What's the case for buying BNY?
1. Scale in custody and asset servicing
BNY administers roughly $59.4 trillion in assets under custody and/or administration, giving it unmatched scale in a business where size lowers unit costs and deepens client relationships. Securities Services revenue grew about 17% year over year in the first quarter of 2026, helped by asset servicing and foreign exchange. This entrenched position is the foundation of the fee base.
2. Operating leverage and AI-driven efficiency
Management has emphasized cost discipline and technology, including AI, to expand margins. Pre-tax operating margin reached about 37% in the first quarter of 2026, and return on tangible common equity ran near 29%. Widening the gap between revenue growth and expense growth is the primary lever for earnings gains.

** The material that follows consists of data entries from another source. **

(** The texts the pattern matches in full. *)
Lemma pattern_matches m :
  Matches low_level_call_pattern m <->
  exists args,
    single_line args = true /\
    (m = ".call(" ++ args ++ ")" \/
     exists opts,
       single_line opts = true /\ m = ".call{" ++ opts ++ "}(" ++ args ++ ")").
Proof.
  unfold low_level_call_pattern. split.
  - intros Hm.
    apply Matches_Seq in Hm as (s1 & s2 & -> & H1 & H2).
    apply Matches_Lit in H1 as ->.
    apply Matches_Seq in H2 as (o & t & -> & Ho & Ht).
    apply Matches_Seq in Ht as (t1 & t2 & -> & Ht1 & Ht2).
    apply Matches_Chr in Ht1 as ->.
    apply Matches_Seq in Ht2 as (args & t3 & -> & Hargs & Ht3).
    apply Matches_Chr in Ht3 as ->.
    apply Matches_Star_Dot in Hargs.
    exists args. split; [assumption|].
    apply Matches_Opt in Ho as [Ho| ->]; [right | left; reflexivity].
    apply Matches_Seq in Ho as (o1 & o2 & -> & Ho1 & Ho2).
    apply Matches_Chr in Ho1 as ->.
    apply Matches_Seq in Ho2 as (opts & o3 & -> & Hopts & Ho3).
    apply Matches_Chr in Ho3 as ->.
    apply Matches_Star_Dot in Hopts.
    exists opts. split; [assumption|].
    simpl. now rewrite <- app_assoc.
  - intros (args & Hargs & [-> | (opts & Hopts & ->)]);
      apply Matches_Star_Dot in Hargs.
    + apply (MSeq (s1 := ".call") (s2 := "(" ++ args ++ ")")).
      { now apply Matches_Lit. }
      apply (MSeq (s1 := "") (s2 := "(" ++ args ++ ")")).
      { apply Matches_Opt. now right. }
      apply (MSeq (s1 := "(") (s2 := args ++ ")")); auto with re.
    + apply Matches_Star_Dot in Hopts.
      replace (".call{" ++ opts ++ "}(" ++ args ++ ")")
        with (".call" ++ ("{" ++ opts ++ "}") ++ ("(" ++ args ++ ")"))
        by (simpl; now rewrite <- app_assoc).
      apply MSeq; [now apply Matches_Lit|].
      apply MSeq.
      { apply Matches_Opt. left.
        apply (MSeq (s1 := "{") (s2 := opts ++ "}")); auto with re. }
      apply (MSeq (s1 := "(") (s2 := args ++ ")")); auto with re.
Qed.

(** A match anywhere in a text is a match in any text around it. *)
Lemma search_around r before s after :
  search r s = true -> search r (before ++ s ++ after) = true.
Proof.
  rewrite !search_spec. intros (b & m & a & -> & Hm).
  exists (before ++ b), m, (a ++ after). split; [|assumption].
  now rewrite <- !app_assoc.
Qed.

(** C3. The pattern matcher answers true on the renderings [x.call(data)],
    [x.call{value: 1}(data)] and [call_with_options], and
    false on [x.transfer(1)] and on [x.caller].  One match is enough
    whatever stands around it, whether other call-like text or none; the
    answer is a function of the text alone. *)
Theorem pattern_coverage :
  search low_level_call_pattern "x.call(data)" = true /\
  search low_level_call_pattern "x.call{value: 1}(data)" = true /\
  search low_level_call_pattern call_with_options = true /\
  search low_level_call_pattern "x.transfer(1)" = false /\
  search low_level_call_pattern "x.caller" = false /\
  (forall before after,
      search low_level_call_pattern (before ++ "x.call(data)" ++ after)
      = true).
Proof.
  repeat split; try reflexivity.
  intros before after. now apply search_around.
Qed.

(** C4, as the claim words it, fails: a text of the shape [.call(...)]
    whose parentheses hold a line feed is not matched, since [.] refuses
    the line feed. *)
Lemma line_feed_breaks_the_shape :
  call_shape_any call_over_two_lines /\
  search low_level_call_pattern call_over_two_lines = false.
Proof.
  split; [|reflexivity].
  exists "", (String newline ""), "". left. reflexivity.
Qed.

(** C4, amended.  For every text, the pattern matcher answers true exactly
    when the text contains [.call], optionally followed by [{...}], then
    [(...)], where each [...] is a possibly empty run of characters other
    than the line feed; nothing is required of brackets inside the runs. *)
Theorem search_iff_call_shape (s : string) :
  search low_level_call_pattern s = true <-> call_shape s.
Proof.
  rewrite search_spec. unfold call_shape. split.
  - intros (before & m & after & -> & Hm).
    apply pattern_matches in Hm as (args & Hargs & [-> | (opts & Hopts & ->)]);
      exists before, args, after; (split; [assumption|]).
    + left. f_equal. simpl. now rewrite <- app_assoc.
    + right. exists opts. split; [assumption|]. f_equal. simpl.
      rewrite <- !app_assoc. simpl. now rewrite <- app_assoc.
  - intros (before & args & after & Hargs & [-> | (opts & Hopts & ->)]).
    + exists before, (".call(" ++ args ++ ")"), after. split.
      * f_equal. simpl. now rewrite <- app_assoc.
      * apply pattern_matches. exists args. auto.
    + exists before, (".call{" ++ opts ++ "}(" ++ args ++ ")"), after. split.
      * f_equal. simpl. rewrite <- !app_assoc. simpl.
        now rewrite <- app_assoc.
      * apply pattern_matches. exists args. split; [assumption|].
        right. exists opts. auto.
Qed.

End PatternFacts.

(* ===================================================================== *)
(** * Properties of the detection pass *)
(* ===================================================================== *)

Module Properties.
Import PyStr PyStrFacts Re ReFacts Slither LowLevelCallDetector Findings.
Import DetectorFacts Samples.

Section AnyEquality.
Context `{DunderEq Node}.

3. Net interest income and rate sensitivity
Net interest income rose about 18% year over year to roughly $1.37 billion in the first quarter of 2026, reflecting the earnings power of client deposits and the securities book. This income stream moves with interest rates and deposit balances, so it can add to results when rates are favorable and compress when they turn.
4. Capital returns
BNY returned about $5.0 billion to common shareholders in 2025, including roughly $1.4 billion in dividends and about $3.5 billion of buybacks. The annual dividend is around $2.12 per share. Steady repurchases shrink the share count and support per-share earnings growth in a slow-growth end market.

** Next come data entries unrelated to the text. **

(** A step at 100 degrees with the stand-in engine appends to both branches;
    a step at 0 degrees, out of range for the bounded engine, appends to
    neither. *)
Lemma dome_branches_same_length_witness :
  fst (dome_step demo_engine ([], []) 100 empty_world) =
    Return ([point 0.5 (VInt 100)], [point 8.5 (VInt 100)])
  /\ bounded_engine (IAPWS.Tx (float_of_Z 0 + 273.15) 0) =
     Raised (NotImplementedError "Incoming out of bound")
  /\ fst (dome_step bounded_engine ([], []) 0 empty_world) = Return ([], []).
Proof.
  assert (Hb : bounded_engine (IAPWS.Tx (float_of_Z 0 + 273.15) 0) =
               Raised (NotImplementedError "Incoming out of bound"))
    by (vm_compute; reflexivity).
  split; [|split; [exact Hb|]].
  - exact (proj1 (proj1 (dome_branches_same_length demo_engine)
                    ([], []) 100 empty_world) _ _ eq_refl eq_refl).
  - exact (proj2 (proj1 (dome_branches_same_length bounded_engine)
                    ([], []) 0 empty_world) _ (or_introl Hb)).
Defined.

(** An out-of-range engine answer drops the sample of that temperature from
    both branches: here 0 degrees and the steps above 326.85 degrees. *)
Example bounded_engine_dome :
  exists liquid_line vapor_line,
    fst (generate_saturation_dome bounded_engine empty_world)
      = Return (liquid_line, vapor_line)
    /\ length liquid_line = 33%nat
    /\ length vapor_line = 33%nat.
Proof. eexists _, _. split; [vm_compute; reflexivity|]. split; reflexivity. Qed.

(** * Further properties of the views *)

(** ** Frame lemmas: context keys *)

Lemma writes_only_ret {A} keys (a : A) : writes_only keys (ret a).
Proof. intros w k _. reflexivity. Qed.

Lemma writes_only_lift {A} keys (o : outcome A) : writes_only keys (lift o).
Proof. intros w k _. reflexivity. Qed.

Lemma writes_only_engine IAPWS97 keys q : writes_only keys (engine IAPWS97 q).
Proof. intros w k _. reflexivity. Qed.

Lemma writes_only_bind {A B} keys (m : M A) (f : A -> M B) :
  writes_only keys m -> (forall a, writes_only keys (f a)) ->
  writes_only keys (bind m f).
Proof.
  intros Hm Hf w k Hk. unfold bind. specialize (Hm w k Hk).
  destruct (m w) as [[a|e] w1]; simpl in *; [|assumption].
  rewrite (Hf a w1 k Hk). assumption.
Qed.

Lemma writes_only_try {A} keys (m : M A) (h : exn -> M A) :
  writes_only keys m -> (forall e, writes_only keys (h e)) ->
  writes_only keys (try_except m h).
Proof.
  intros Hm Hh w k Hk. unfold try_except. specialize (Hm w k Hk).
  destruct (m w) as [[a|e] w1]; simpl in *; [assumption|].
  rewrite (Hh e w1 k Hk). assumption.
Qed.

Lemma writes_only_for_each {A S} keys (l : list A) (body : S -> A -> M S) :
  (forall acc a, writes_only keys (body acc a)) ->
  forall acc, writes_only keys (for_each l body acc).
Proof.
  intros Hb. induction l as [|a l IH]; intros acc; simpl.
  - apply writes_only_ret.
  - apply writes_only_bind; auto.
Qed.

Lemma writes_only_if {A} keys (b : bool) (m1 m2 : M A) :
  writes_only keys m1 -> writes_only keys m2 ->
  writes_only keys (if b then m1 else m2).
Proof. destruct b; auto. Qed.

Lemma writes_only_context_set keys k v :
  In k keys -> writes_only keys (context_set k v).
Proof.
  intros Hin w k' Hk'. simpl. apply lookup_insert_ne. intros ->. contradiction.
Qed.

Lemma dict_get_not_in k d : ~ In k (map fst d) -> dict_get k d = None.
Proof.
  induction d as [|[k' v] d IH]; simpl; [reflexivity|]. intros Hn.
  destruct (String.eqb_spec k k') as [->|_]; [tauto|]. apply IH. tauto.
Qed.

Lemma writes_only_context_update keys d :
  incl (map fst d) keys -> writes_only keys (context_update d).
Proof.
  intros Hin w k Hk. simpl. rewrite lookup_dict_update.
  rewrite dict_get_not_in; [reflexivity|].
  rewrite map_rev, <- in_rev. intros H. apply Hk, Hin, H.
Qed.

Ltac key_in := cbn [In map fst] in *; tauto.

Ltac frame IAPWS97 :=
  repeat first
    [ apply writes_only_ret | apply writes_only_lift
    | apply (writes_only_engine IAPWS97)
    | apply writes_only_context_set; key_in
    | apply writes_only_context_update; intros ? ?; key_in
    | apply writes_only_for_each; intros ? ?
    | apply writes_only_if
    | apply writes_only_bind; [ | intros ? ] ].

(** Lookups in a context built by insertions over a dict update. *)
Ltac after_failure :=
  repeat split;
  repeat first [ rewrite lookup_insert_eq
               | rewrite lookup_insert_ne by discriminate
               | rewrite lookup_dict_update ];
  eauto.

Ltac lookup_failed E :=
  eexists _, _; split; [reflexivity|]; split; [exact E|];
  rewrite <- ?app_assoc; reflexivity.

Section MoreProperties.
Variable IAPWS97 : IAPWS.query -> outcome IAPWS.state.

Lemma writes_only_rankine request :
  writes_only rankine_keys (handle_rankine_cycle IAPWS97 request).
Proof.
  unfold handle_rankine_cycle, rankine_cycle_try, rankine_keys, rankine_context.
  apply writes_only_try.
  - frame IAPWS97.
  - intros e. unfold rankine_except.
    destruct e; try destruct (contains _ _);
      apply writes_only_context_set; key_in.
Qed.

Lemma writes_only_state_point request :
  writes_only state_point_keys (handle_state_point IAPWS97 request).
Proof.
  unfold handle_state_point, state_point_try, intermediate_step, state_point_keys,
    state_point_context.
  apply writes_only_try.
  - frame IAPWS97.
  - intros e. unfold state_point_except.
    destruct e; try destruct (contains _ _);
      apply writes_only_context_set; key_in.
Qed.
Lemma rankine_except_returns e w : fst (rankine_except e w) = Return tt.
Proof. unfold rankine_except. destruct e; try destruct (contains _ _); reflexivity. Qed.

Lemma state_point_except_returns e w : fst (state_point_except e w) = Return tt.
Proof.
  unfold state_point_except. destruct e; try destruct (contains _ _); reflexivity.
Qed.

Lemma handle_rankine_returns request w :
  fst (handle_rankine_cycle IAPWS97 request w) = Return tt.
Proof.
  unfold handle_rankine_cycle, try_except.
  destruct (rankine_cycle_try IAPWS97 request w) as [[[]|e] w1];
    [reflexivity | apply rankine_except_returns].
Qed.

Lemma handle_state_point_returns request w :
  fst (handle_state_point IAPWS97 request w) = Return tt.
Proof.
  unfold handle_state_point, try_except.
  destruct (state_point_try IAPWS97 _ _ _ _ w) as [[[]|e] w1];
    [reflexivity | apply state_point_except_returns].
Qed.

Lemma view_run request w :
  steam_calculator IAPWS97 request w =
  (Return {| template := "index.html"; data := context (view_world IAPWS97 request w) |},
   view_world IAPWS97 request w).
Proof.
  unfold steam_calculator, view_world.
  unfold bind at 1. unfold new_context.
  unfold bind at 1. rewrite dome_run.
  cbv beta iota zeta delta [bind context_set context engine_calls query_log].
  cbn [fst snd].
  fold (dome_world IAPWS97 w).
  destruct (String.eqb (method request) "POST").
  - destruct (String.eqb (default "state_point" (POST request !! "mode"))
                "rankine_cycle").
    + fold (with_active_mode "rankine" (dome_world IAPWS97 w)).
      pose proof (handle_rankine_returns request
                    (with_active_mode "rankine" (dome_world IAPWS97 w))) as Hr.
      destruct (handle_rankine_cycle IAPWS97 request _) as [o wf].
      simpl in Hr. subst o. reflexivity.
    + fold (with_active_mode "state" (dome_world IAPWS97 w)).
      pose proof (handle_state_point_returns request
                    (with_active_mode "state" (dome_world IAPWS97 w))) as Hr.
      destruct (handle_state_point IAPWS97 request _) as [o wf].
      simpl in Hr. subst o. reflexivity.
  - reflexivity.
Qed.

(** ** The Rankine handler on any request *)

Lemma float_of_str_raises s e :
  float_of_str s = Raised e ->
  e = ValueError ("could not convert string to float: '" +:+ s +:+ "'").
Proof.
  unfold float_of_str.
  destruct (match drop_underscores _ _ with Some _ => _ | None => _ end);
    [discriminate | intros [= <-]; reflexivity].
Qed.

Lemma float_of_field_or_raises v d e :
  float_of_field_or v d = Raised e ->
  exists s, v = Some s
            /\ e = ValueError ("could not convert string to float: '" +:+ s +:+ "'").
Proof.
  destruct v as [s|]; simpl; [|discriminate].
  intros H. exists s. split; [reflexivity | exact (float_of_str_raises _ _ H)].
Qed.

(** Either all five fields read as numbers, or the [try] suite stops at the
    first that does not, before any engine call. *)
Lemma rankine_inputs_or_raise request w :
  (exists p_low p_high t_high pump_pct turbine_pct,
      rankine_inputs request p_low p_high t_high pump_pct turbine_pct)
  \/ (exists k s,
        In k ["p_cond"; "p_boiler"; "t_boiler"; "pump_eff"; "turbine_eff"]
        /\ POST request !! k = Some s
        /\ rankine_cycle_try IAPWS97 request w =
           (Raised (ValueError ("could not convert string to float: '" +:+ s +:+ "'")),
            w)).
Proof.
  unfold rankine_inputs, rankine_cycle_try.
  destruct (float_of_field_or (POST request !! "p_cond") 0.05) as [a1|e] eqn:E1.
  2:{ right. destruct (float_of_field_or_raises _ _ _ E1) as (s & Hs & ->).
      exists "p_cond", s. run. cbn [In]. tauto. }
  destruct (float_of_field_or (POST request !! "p_boiler") 10) as [a2|e] eqn:E2.
  2:{ right. destruct (float_of_field_or_raises _ _ _ E2) as (s & Hs & ->).
      exists "p_boiler", s. run. cbn [In]. tauto. }
  destruct (float_of_field_or (POST request !! "t_boiler") 450) as [a3|e] eqn:E3.
  2:{ right. destruct (float_of_field_or_raises _ _ _ E3) as (s & Hs & ->).
      exists "t_boiler", s. run. cbn [In]. tauto. }
  destruct (float_of_field_or (POST request !! "pump_eff") 85) as [a4|e] eqn:E4.
  2:{ right. destruct (float_of_field_or_raises _ _ _ E4) as (s & Hs & ->).
      exists "pump_eff", s. run. cbn [In]. tauto. }
  destruct (float_of_field_or (POST request !! "turbine_eff") 85) as [a5|e] eqn:E5.
  2:{ right. destruct (float_of_field_or_raises _ _ _ E5) as (s & Hs & ->).
      exists "turbine_eff", s. run. cbn [In]. tauto. }
  left. exists a1, a2, a3, a4, a5. tauto.
Qed.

What are the risks to BNY?
BNY's revenue is tied to market levels and client asset flows, so a sustained equity or bond market decline would lower the asset base it earns fees on. Net interest income is sensitive to interest rate moves and deposit behavior, which can swing results in either direction. As a systemically important bank, BNY faces heavy regulation, capital requirements, and periodic stress tests that constrain how much capital it can return. Custody and asset servicing are highly competitive and low-margin, with pricing pressure from large rivals. Operational, cybersecurity, and technology risks are elevated given the trillions of dollars it processes and safekeeps.

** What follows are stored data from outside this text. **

Lemma from_option_insert {A} (f : pyval → A) (old : A) (k n : string) (v : pyval)
    (d : dict) :
  d !! k = None →
  from_option f old (<[k := v]> d !! n)
  = from_option f (from_option f old (({[k := v]} : dict) !! n)) (d !! n).
Proof.
  intros Hk. destruct (decide (k = n)) as [->|Hne].
  - by rewrite lookup_insert_eq, lookup_singleton_eq, Hk.
  - by rewrite lookup_insert_ne, lookup_singleton_ne.
Qed.

(** Setting the attributes a dictionary names comes to setting those of
    one key and then those of the others. *)
Lemma setattrs_insert (k : string) (v : pyval) (d : dict) (self : PythonVersion) :
  d !! k = None →
  setattrs (<[k := v]> d) self = setattrs d (setattrs {[k := v]} self).
Proof.
  intros Hk. unfold setattrs. simpl.
  rewrite !(from_option_insert _ _ k _ v d Hk).
  destruct (decide (k = "major")) as [->|Hne].
  - by rewrite Hk, lookup_singleton_eq.
  - by rewrite (lookup_singleton_ne k "major").
Qed.

Lemma setattrs_unknown (k : string) (v : pyval) (d : dict) (self : PythonVersion) :
  k ∉ attribute_names →
  setattrs (<[k := v]> d) self = setattrs d self.
Proof.
  intros Hk. unfold setattrs.
  assert (Hne : ∀ n, n ∈ attribute_names → <[k := v]> d !! n = d !! n).
  { intros n Hn. apply lookup_insert_ne. by intros ->. }
  rewrite !Hne by (refine (bool_decide_unpack (_ ∈ _) _); vm_compute; exact I). done.
Qed.

Lemma stored_setattrs_other (key : lazy_field) (k : string) (v : pyval)
    (self : PythonVersion) :
  k ≠ field_name key →
  stored key (setattrs {[k := v]} self) = stored key self.
Proof.
  intros Hne. destruct key; simpl in *; by rewrite lookup_singleton_ne.
Qed.

Lemma lazy_of_field (k : string) (key : lazy_field) :
  lazy_of k = Some key → k = field_name key.
Proof.
  unfold lazy_of. repeat case_bool_decide; intros [= <-]; done.
Qed.

(** X18: metadata that names [minor] or [patch] cannot be stored on an
    instance that lacks it and whose executable does not run: the read
    before the store probes the executable, and [update_metadata] raises
    [ValueError] before it stores the value. *)
Theorem update_metadata_probe_fails (k : string) (v : pyval)
    (rest : list (string * pyval)) (key : lazy_field)
    (self : PythonVersion) (w : World) (exe : string) :
  k = field_name key →
  stored key self = None →
  known_executable self = Some exe →
  lru_lookup exe (exe_cache w) = None →
  (∀ s, get_python_version env exe ≠ Ok (Some s)) →
  update_metadata env ((k, v) :: rest) self w = (log_probe exe w, Raise ValueError).
Proof.
  intros -> Hs Hexe Hl Hp. simpl.
  rewrite bool_decide_eq_true_2
    by (destruct key; refine (bool_decide_unpack (_ ∈ _) _); vm_compute; exact I).
  assert (Hlazy : lazy_of (field_name key) = Some key) by by destruct key.
  rewrite Hlazy. unfold __getattribute__. rewrite Hs, Hexe.
  by rewrite parse_executable_probe_fails.
Qed.

End metadata.

Lemma update_metadata_probe_fails_witness :
  update_metadata Sample.env [("minor", VInt 9)] Sample.broken empty_world
  = (log_probe "/opt/broken/bin/python" empty_world, Raise ValueError).
Proof.
  apply (update_metadata_probe_fails Sample.env "minor" (VInt 9) [] Minor
           Sample.broken empty_world "/opt/broken/bin/python");
    try reflexivity.
  intros s. vm_compute. discriminate.
Defined.

(** ** Further properties of [VersionMap] *)

Lemma set_versions_same (self : VersionMap) : set_versions (versions self) self = self.
Proof. by destruct self. Qed.









(** The paths of two lists merged are the paths of either. *)
Lemma merged_paths (mine theirs : list PathEntry) (x : Path) :
  x ∈ path <$> (mine ++ filter (λ e, path e ∉ path <$> mine) theirs)%list
  ↔ x ∈ path <$> mine ∨ x ∈ path <$> theirs.
Proof.
  rewrite fmap_app, elem_of_app, !list_elem_of_fmap. split.
  - intros [H|(e & -> & [_ He]%list_elem_of_filter)]; [by left|right; eauto].
  - intros [H|(e & -> & He)]; [by left|].
    destruct (decide (path e ∈ path <$> mine)) as [Hin|Hin].
    + left. by apply list_elem_of_fmap.
    + right. exists e. split; [done|]. by apply list_elem_of_filter.
Qed.
(** * ImGuiSugar: scope guards over Dear ImGui's begin/end and push/pop pairs

    A shallow embedding of [Source/ImGui/Public/ImGuiSugar.h]: the RAII guard
    [ImGuiSugar::BooleanGuard<AlwaysCallEnd>], the helper functions of the
    [ImGuiSugar] namespace, the generic [IMGUI_SUGAR_*] macros and the
    [with_*] / [set_*] macros built from them.

    The GUI library itself ([imgui.h]) is not part of the header: it is an
    interface ([ImGuiLibrary]) whose functions may do anything to the
    library's context.  What the header does is observed through the list of
    library calls it makes, in order. *)

From Stdlib Require Import ZArith QArith List Bool String Lia.
From stdpp Require Import gmap strings.
Import ListNotations.

(** ** Values handed to the library *)

(** [ImVec4] of imgui.h: four float components.  A component is kept as the
    number written in the source; the library does the rounding to [float]. *)
Module ImVec4.
Record t : Type := make { x : Q; y : Q; z : Q; w : Q }.
End ImVec4.

(** The three members of [enum ImGuiCol_] that the header names. *)
Inductive ImGuiCol : Type :=
| ImGuiCol_Button
| ImGuiCol_ButtonHovered
| ImGuiCol_ButtonActive.

(** An argument of a library call. *)
Inductive Arg : Type :=
| AInt (n : Z)
| ABool (b : bool)
| AFloat (q : Q)
| AString (s : string)
| ACol (idx : ImGuiCol)
| AVec4 (col : ImVec4.t)
| APtr (addr : N).

(** The functions of [namespace ImGui] that the header calls, by return
    type.  ([End_] is [ImGui::End].) *)
Module ImGui.
Inductive BoolFn : Type :=
| Begin | BeginChild | BeginChildFrame | BeginCombo | BeginListBox
| BeginMenu | BeginPopup | BeginPopupModal | BeginPopupContextItem
| BeginPopupContextWindow | BeginPopupContextVoid | BeginTable
| BeginTabBar | BeginTabItem | BeginDragDropSource
| TreeNode | TreeNodeV | TreeNodeEx | TreeNodeExV
| BeginDragDropTarget | BeginMainMenuBar | BeginMenuBar
| IsItemHovered | CollapsingHeader | MenuItem.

How is BNY valued? (as of Q1 2026)
Snapshot for BNY as of July 2026, sourced from Yahoo Finance and may be delayed. Valuation figures move with price and earnings; verify the current numbers with your broker before deciding.
- Revenue (2025 full year): ~$20.1B
- Net income (2025): ~$5.3B
- Diluted EPS (2025): ~$7.40
- Revenue (Q1 2026): ~$5.41B
- Assets under custody/administration: ~$59.4T
- Trailing P/E: ~17-18x
BNY has traded around the mid-$140s in mid-2026 for a trailing P/E of roughly 17 to 18 times, a valuation broadly in line with large custody and trust bank peers. Its dividend yield sits near 1.6%. Because a large share of returns comes from buybacks and dividends, per-share metrics matter as much as headline growth.
How do you decide if BNY is a buy?
Rather than asking whether BNY is a buy in the abstract, it tends to help to answer four questions:
- Thesis: do you believe the case above, and is it still true today?
- Time horizon: a single stock can be volatile, so a longer horizon absorbs more of the swings.
- Position sizing: a thesis can be right and the sizing still wrong; decide how much of your portfolio one name should be.
- Overlap: check whether you already hold BNY indirectly through an index or sector ETF before adding more.
For the full picture, see the BNY stock guide (what the company does, the ETFs that hold it, similar stocks, and the themes it fits). In Walnut you can ask its AI about BNY against your real portfolio and see your actual exposure before deciding.
The bottom line on BNY
The bottom line: The Bank of New York Mellon's story right now is Scale in custody and asset servicing, with revenue (2025 full year) at ~$20.1B. If you believe that narrative continues, the call is about sizing BNY sensibly and checking overlap with what you own; if you doubt it (the risk: bNY's revenue is tied to market levels and client asset flows, so a sustained equity or bond market decline would lower the asset base it earns fees on.), it is not for you. Decide from the thesis, not the ticker. Walnut is not an investment adviser.
Build a basket around BNY with Walnut
Use The Bank of New York Mellon as one constituent in a thematic basket Walnut's AI helps you assemble. Describe a thesis you believe in, the AI proposes the holdings and weights, and you approve before any broker order.
FAQ
Is BNY a good stock to buy right now?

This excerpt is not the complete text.